Intellectualism doesn't have to come with headassery.

“Black like this, but not like that”

“Either they don’t know, don’t show, or don’t care about what’s going on in the hood.” – Doughboy, Boyz in the Hood Sexxy Red has got to be one of the most polarizing artists that I’ve seen in a very long time. The self-crowned “Hood Hottest Princess” has been causing tons of controversy due to…

“Either they don’t know, don’t show, or don’t care about what’s going on in the hood.” – Doughboy, Boyz in the Hood

Sexxy Red has got to be one of the most polarizing artists that I’ve seen in a very long time. The self-crowned “Hood Hottest Princess” has been causing tons of controversy due to her overtly sexual lyrics, her unapologetic vocabulary, her raunchy gestures and her open and unabashed pride of the hood that has embraced her. However, I noticed something very peculiar. As she has grown in popularity, I’ve seen so much virtue signaling, think pieces, and continued complaints about her antics and how are so unbecoming of women. All the while, those same folks levying those critiques are the same ones shaking their asses, dancing and bobbing their heads in the club to her music. She is a symbol of something that isn’t brought up often in the black community that I will highlight here: the cultural appropriation of black people from the hood by black people from the suburbs/county.

I know what you’re thinking, “wtf are you talking about? Black people can’t culturally appropriate from our own culture. That makes 0 sense. You must be an agent or enjoy butter biscuits for massa”. To all of that I say, “shut yo ass up and listen with your simple minded, hardheaded ass.” This didn’t start with Big Sexxy. We have seen this enacted time and time again with gang culture as it became more mainstream. With trap culture as it became more mainstream. You have folks using terms like “on 4 nem”, “slide”, “plug”, and many, many others while ignoring the very real circumstances, and potential consequences, that came with the lingo. You had folks wanting to dress like Jeezy, to speak like T.I, to feel powerful like 50, to be a kingpin like Jay, to be from the gutter like Gucci, from the comfort of their plush suburban household tucked far away from the warzones that this music was borne from. As the music became more and more popular, a peculiar thing started happening. These same folks started to not only steal the lingo, the fashion and aesthetic of people from the hood, they also began to manufacture a cognitive dissonance between black people from the hood and themselves. They began to “other” their own people. You started hearing, “well, I’m not like those black people from the hood that have no home training. I have some sense”. Hell, some of y’all started spewing that same bootstrap/do better/respectability rhetoric to them, which is insane because you know the “why” behind their circumstances. You started treating them like they were somehow lesser than you and Sexxy Red is the latest example of this elitist attitude rearing its ugly head.

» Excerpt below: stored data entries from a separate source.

(* ===== verification/CxtxWebsocket.v ===== *)
(** * CxtxWebsocket: relayed WebSockets

    [cxtx/src/proxy.rs]: an upgrade is made with the provider first; then messages are relayed in
    both directions in the order in which they arrive, noted in the ledger, and watched for the
    requests and answers of Codex. The two sockets are what they yield next; sending succeeds or
    fails as the world decides. *)

From S2P Require Import Prelude Bytes External Json JsonCodec Conversation CxtxProvider CxtxTurns.
From S2P Require Import CxtxSession CxtxSessionSpec CxtxSse CxtxOpenAi CxtxAnthropic CxtxLedger CxtxProxy CxtxProxySpec.

Open Scope N_scope.

(** ** Upgrades *)

Section upgrade.
Context `{Unicode}.

Definition header_contains_token (headers : HeaderMap) (name token : rstr) : bool :=
  match header_value headers name with
  | Some value => existsb (λ part, eq_ignore_ascii_case (str_trim part) token) (split_byte comma value)
  | None => false
  end.

Definition is_websocket_upgrade_request (request : PxRequest) : bool :=
  bool_decide (pq_method request = $"GET")
  && header_contains_token (pq_headers request) ($"connection") ($"upgrade")
  && match header_value (pq_headers request) ($"upgrade") with
     | Some value => eq_ignore_ascii_case value ($"websocket")
     | None => false
     end.

Definition websocket_selected_protocol (headers : HeaderMap) : option rstr :=
  value ← header_value headers ($"sec-websocket-protocol");
  part ← head (split_byte comma value);
  non_empty (Some (str_trim part)).

End upgrade.

(** [HeaderMap::insert]: the value replaces all the values of the name. *)
Definition header_insert (headers : HeaderMap) (h : rstr * bytes) : HeaderMap :=
  filter (λ h', h'.1 ≠ h.1) headers ++ [h].

(** ** Messages *)

(** The code and the reason of a close. *)
Definition CloseFrame : Type := (N * rstr)%type.
Inductive DownstreamWsMessage : Type :=
| DText (text : rstr) | DBinary (bs : bytes) | DPing (bs : bytes) | DPong (bs : bytes)
| DClose (frame : option CloseFrame).
Inductive UpstreamWsMessage : Type :=
| UText (text : rstr) | UBinary (bs : bytes) | UPing (bs : bytes) | UPong (bs : bytes)
| UClose (frame : option CloseFrame) | UFrame.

The questions that I have are simple:

Why can’t folks from the hood celebrate the mainstream success of one of their own?

Why do they not deserve an example of who they are and where they come from showcased?

Why is your image of blackness the only acceptable image of blackness, even when those who don’t come where you come from can’t see themselves in that image?

Why do you feel entitled to appropriate a culture that you have never experienced, from a sect of black people that you reject, just to ridicule them for their circumstances or behaviors when you know the “why”?

These people are just as smart and capable as you, but circumstances and environment have stifled their outcomes. They are also aware that a lot of you feel that you’re better than them. That’s why you come into conflict with them because due to their honed street smarts, they can quickly pick up on fakeness in the midst and if someone is playing in their faces. It’s not that hood people don’t like you. It’s that they peeped game and rejected your inauthenticity at the door.

Look, I understand that imagery is important, and you don’t want the image of blackness to be looked down upon. You want our collective perception to be changed and shifted. However, this ideal shouldn’t come at the expense of one of our own no matter their origin. Also, I don’t know if you thought of this but…motherfuckers are racist. It wouldn’t matter if we had the image of a black family all in suits and Victorian dresses being knighted by the queen and canonized by the pope, they look at all of us as one big nigga. Ask yourself, “who are you trying to appeal to?”, “why are you trying to appeal to them?”, “are they people that you should be appealing to?”.

In the meantime, get over yourself. Any revolution that you think is required for our collective liberation WILL NEED THOSE SAME FOLKS TO PARTICIPATE! So, don’t shun your people. Either embrace our collective differences and bridge that gap so we can be a more unified community or shut the fuck up and mind your fucking business.

You ain’t gotta like it, but the hood gon love it.